C'était Salement Romantique

10:21 PM Unknown 1 Comments

by Coeur de Pirate

It's been a while since I've updated this. Been working, so I tend to sleep very early. Felt like I'm one of those characters in a movie where my life revolves with waking up very early, taking the bus, work on a desk, go back, be miserable in my room while eating lots and lots of chocolate. (Wait! That is technically what I've been doing this couple of months.) Anyway, what made me different from those girls in the movies is that, there would be a moment, a scene, where a high-profile, successful man suddenly comes out of nowhere bumps into this miserable woman. They fell in love, and the story goes on. But not me, nope. I rather have a relationship with myself. And high-profile dude? Won't happen.
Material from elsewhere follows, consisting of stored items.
(** What the draws say about a history. *)
Record drawn (r : StunRuntime) (h : list event) : Prop := {
  dr_pending : forall t q, pending r !! t = Some q -> exists k, (k < draws r)%nat /\ t = fill_bytes k 12;
  dr_history : forall t1 out p, Polled t1 out ∈ h -> p ∈ probes out -> exists k, (k < draws r)%nat /\ probe_request p = request_bytes (random_request k);
  dr_polled : forall t q, pending r !! t = Some q -> exists prev, polled_at r = Some prev /\ deadline q <= sat_add prev TRANSACTION_MILLIS;
}.
(** A deadline is at most two seconds after every poll that sent the request. *)
Definition first_sent (r : StunRuntime) (h : list event) : Prop :=
  forall t q t1 out, pending r !! t = Some q -> Polled t1 out ∈ h -> probe q ∈ probes out -> deadline q <= sat_add t1 TRANSACTION_MILLIS.
Lemma poll_drawn now r r' out h : runtime_wf r -> drawn r h -> poll now r = (r', out) ->
  drawn r' (h ++ [Polled now out]) /\ (distinct (draws r') -> first_sent r h -> first_sent r' (h ++ [Polled now out])).
Proof.
  intros Hw [Hp Hh Hl] Hpoll. destruct (stun_poll_wf now r r' out Hw Hpoll) as (Hw' & _ & Ht & _ & _ & _ & Hsent).
  destruct (poll_draws now r r' out Hw Hpoll) as [Hd Hnew].
  assert (Hp' : forall t q, pending r' !! t = Some q -> exists k, (k < draws r')%nat /\ t = fill_bytes k 12).
  { intros t q Hq. destruct (Hnew t q Hq) as [(q0 & Hq0 & _)|(k & Hk & Hx & _)]; [|exists k; split; [lia|done]].
    destruct (Hp t q0 Hq0) as (k & Hk & Hx). exists k. split; [lia|done]. }
  assert (Hreq : forall t q k, pending r' !! t = Some q -> t = fill_bytes k 12 -> probe_request (probe q) = request_bytes (random_request k)).
  { intros t q k Hq ->. by rewrite (is_request _ _ _ (rw_issued _ Hw' _ _ Hq)). }
  split; [split|].
  - done.
  - intros t1 o p [Hin|[= -> ->]%list_elem_of_singleton]%elem_of_app Hpr.
    + destruct (Hh t1 o p Hin Hpr) as (k & Hk & Hx). exists k. split; [lia|done].
    + destruct (Hsent p Hpr) as (t & q & Hq & <-). destruct (Hp' t q Hq) as (k & Hk & Hx). exists k. split; [done|by apply (Hreq t q k)].
  - intros t q Hq. exists now. split; [done|]. destruct (Hnew t q Hq) as [(q0 & Hq0 & _ & <- & Hle)|(k & _ & _ & ->)]; [|done].
    destruct (Hl t q0 Hq0) as (prev & Hprev & Hdl). specialize (Hle prev Hprev). unfold sat_add in *. lia.
  - intros Hdist Hfirst t q t1 o Hq [Hin|[= -> ->]%list_elem_of_singleton]%elem_of_app Hpr.
    + destruct (Hnew t q Hq) as [(q0 & Hq0 & Hpr0 & <- & _)|(k & Hk & Hx & _)]; [apply (Hfirst t q0 t1 o); [done|done|by rewrite Hpr0]|].
      destruct (Hh t1 o (probe q) Hin Hpr) as (j & Hj & He). rewrite (Hreq t q k Hq Hx) in He. symmetry in He.
      apply random_request_inj, Hdist in He; lia.
    + destruct (Hnew t q Hq) as [(q0 & Hq0 & _ & <- & Hle)|(k & _ & _ & ->)]; [|done].
      destruct (Hl t q0 Hq0) as (prev & Hprev & Hdl). specialize (Hle prev Hprev). unfold sat_add in *. lia.
Qed.
Lemma run_drawn ss enabled r0 ops : with_prediction ss enabled = Ok r0 ->
  let '(r, h) := run ops r0 in drawn r h /\ (distinct (draws r) -> first_sent r h).
Proof.
  intros Hr0. destruct (with_prediction_wf _ _ _ Hr0) as (_ & _ & Hp0 & _). induction ops as [|o ops IH] using rev_ind.
  { cbn. assert (Hno : forall t q, pending r0 !! t <> Some q) by (intros t q; by rewrite Hp0, lookup_empty). split; [split|].
    - intros t q Hq. by destruct (Hno t q).
    - by intros ??? ?%not_elem_of_nil.
    - intros t q Hq. by destruct (Hno t q).
    - intros _ t q t1 out Hq. by destruct (Hno t q). }
  rewrite stun_run_snoc. pose proof (run_invariant ss enabled r0 ops Hr0) as Hinv. destruct (run ops r0) as [r h].
  destruct Hinv as (Hw & _). destruct IH as [Hd Hf]. destruct o as [now|source response now|]; cbn [run_step fst snd].
  - destruct (poll now r) as [r' out] eqn:Hp. destruct (poll_drawn now r r' out h Hw Hd Hp) as [Hd' Hf']. split; [done|].
    intros Hdist. apply Hf'; [done|]. apply Hf. eapply distinct_less; [|exact Hdist]. by destruct (poll_draws now r r' out Hw Hp).
  - destruct (accept_keeps source response now r) as (Hdr & _ & _). destruct (accept source response now r) as [r' answer] eqn:Ha.
    destruct (accept_wf _ _ _ _ _ _ Hw Ha) as (_ & _ & _ & Hpa & Hsub). cbn in Hdr. destruct Hd as [Hp Hh Hl].
    assert (Hold : forall t q, pending r' !! t = Some q -> pending r !! t = Some q) by (intros t q Hq; by eapply lookup_weaken).
    assert (Hev : forall t1 out, Polled t1 out ∈ h ++ [Accepted source response now answer] -> Polled t1 out ∈ h).
    { by intros t1 out [?|?%list_elem_of_singleton]%elem_of_app. }
    split; [split|]; rewrite ?Hdr, ?Hpa; eauto. intros Hdist t q t1 out Hq Hin. eapply Hf; eauto.
  - assert (Hno : forall t q, pending (reset_network r) !! t <> Some q) by (intros t q; cbn; by rewrite lookup_empty). split; [split|].
    + intros t q Hq. by destruct (Hno t q).
    + by intros ??? ?%not_elem_of_nil.
    + intros t q Hq. by destruct (Hno t q).
    + intros _ t q t1 out Hq. by destruct (Hno t q).
Qed.
(* ===== verification/PortMapping.v ===== *)
(** * Mappings of the local gateway (crate [peerward-p2p]: mapping.rs, mapping_codec.rs,
    mapping_upnp.rs)

    A Peer asks its gateway for a public UDP port by PCP, then NAT-PMP, then UPnP, renews
    the lease and deletes it. The exchange of datagrams - a platform's transport or a
    socket - and the UPnP client (igd_next) are not part of the model: [Gateway] has
    the calls, which take the state of the network and return the next one. *)

From S2P Require Import Prelude Net Stun.
From Stdlib Require Import NArith Lia.
From stdpp Require Import base tactics decidable countable numbers list.
From Stdlib.Init Require Import Byte.
Set Default Goal Selector "!".
Local Open Scope N_scope.

(** A call under [tokio::time::timeout]. *)
Inductive timed (A : Type) := Elapsed | Failed | Answered (a : A).
Arguments Elapsed {A}.
Arguments Failed {A}.
Arguments Answered {A} a.
Class Gateway := {
  network : Type;
  igd : Type;
  (** One datagram to [server] from a socket bound to the address, and its answer. *)
  mapping_exchange : SocketAddr -> IpAddr -> list byte -> network -> network * p2p_result (list byte);
  search_gateway : IpAddr -> network -> network * option igd;
  igd_ip : igd -> IpAddr;
  get_any_address : igd -> SocketAddr -> N -> network -> network * timed SocketAddr;
  add_port : igd -> N -> SocketAddr -> N -> network -> network * timed unit;
  remove_port : igd -> N -> network -> network * timed unit;
  get_external_ip : igd -> network -> network * timed IpAddr;
}.

Module Mp.

Definition MAPPING_PORT : N := 5351.
Definition PCP_VERSION : N := 2.
Definition PCP_MAP_OPCODE : N := 1.
Definition UDP_PROTOCOL : N := 17.
Definition NAT_PMP_VERSION : N := 0.
Definition NAT_PMP_PUBLIC_ADDRESS : N := 0.
Definition NAT_PMP_UDP_MAPPING : N := 1.

Inductive MappingProtocol := Pcp | NatPmp | Upnp.
#[export] Instance MappingProtocol_eq_dec : EqDecision MappingProtocol.
Proof. solve_decision. Defined.
Record MappingLease := mkLease {
  protocol : MappingProtocol;
  external : SocketAddr;
  internal : SocketAddr;
  lifetime_seconds : N;
  epoch : option N;
  nonce : option (list byte);
}.
#[export] Instance MappingLease_eq_dec : EqDecision MappingLease.
Proof. solve_decision. Defined.
Definition independently_deletable (self replacement : MappingLease) : bool :=
  match protocol self with
  | Upnp => negb (socket_port (external self) =? socket_port (external replacement))
  | Pcp | NatPmp => negb (bool_decide (internal self = internal replacement))
  end.
(** In seconds. *)
Definition renew_after (self : MappingLease) : N := N.max (lifetime_seconds self) 2 / 2.
(** What the scan over the rules sees. *)
Definition candidate (collections : list ResolvedCollection) (aliases : list N) (bindings : list GatewayBinding)
    (access : ResourceAccess) (rule : ResourceRule) : option (ResourceRule * N) :=
  resource ← min_by_key id (filter (fun resource => applies collections bindings access rule resource = true) aliases);
  Some (rule, resource).
Definition decision_key (c : ResourceRule * N) : N * (ResourceAction * (N * N)) := (rr_priority c.1, (action c.1, (rr_id c.1, c.2))).
Lemma decide_candidates rules collections aliases bindings access :
  decide_resource_aliases rules collections aliases bindings access =
  match decision_key <$> min_by_key decision_key (omap (candidate collections aliases bindings access) rules) with
  | Some (_, (act, (rule, resource))) => (act, Some rule, Some resource)
  | None => (Deny, None, None)
  end.
Proof.
  unfold decide_resource_aliases, candidate, decision_key. by destruct (min_by_key _ _) as [[rule resource]|].
Qed.
Lemma candidate_Some collections aliases bindings access rule r x : candidate collections aliases bindings access rule = Some (r, x) ->
  r = rule /\ x ∈ aliases /\ applies collections bindings access rule x = true.
Proof.
  unfold candidate. destruct (min_by_key _ _) as [y|] eqn:Hy; [|done]. cbn. intros [= <- <-].
  apply min_by_key_Some in Hy as [[Ha Hy]%list_elem_of_filter _]. done.
Qed.
Lemma candidate_applies collections aliases bindings access rule x : x ∈ aliases -> applies collections bindings access rule x = true ->
  exists y, candidate collections aliases bindings access rule = Some (rule, y) /\ y <= x.
Proof.
  intros Hx Ha. unfold candidate.
  assert (Hin : x ∈ filter (fun resource => applies collections bindings access rule resource = true) aliases) by by apply list_elem_of_filter.
  destruct (min_by_key _ _) as [y|] eqn:Hy.
  - apply min_by_key_Some in Hy as [_ Hy]. exists y. split; [done|]. by apply leb_of_N, (Hy x).
  - apply min_by_key_None in Hy. rewrite Hy in Hin. by apply not_elem_of_nil in Hin.
Qed.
I recently discovered that there's something missing in my life. I had a very hard week and I didn't know how to pick myself up. Then I realized that what made me more miserable is expectations. Whether it's big or small. So I opened up to my girls, my besties. I re-gain that strength slowly, and started to walk. Even though it's hard but I had to keep going, leaving everything behind, I had to. I realized as well that it's okay for me to feel what I'm feeling right now, coz that what makes me human. I had this thought for a short period of time that I might finally be a heartless bitch for once. Someone that doesn't care about other's feelings, others that doesn't know me well enough to share my pain, my happiness. I am, again, in a sort period of time, disappointed.

I shall go and snuggle under my blanket now. Au Revoir.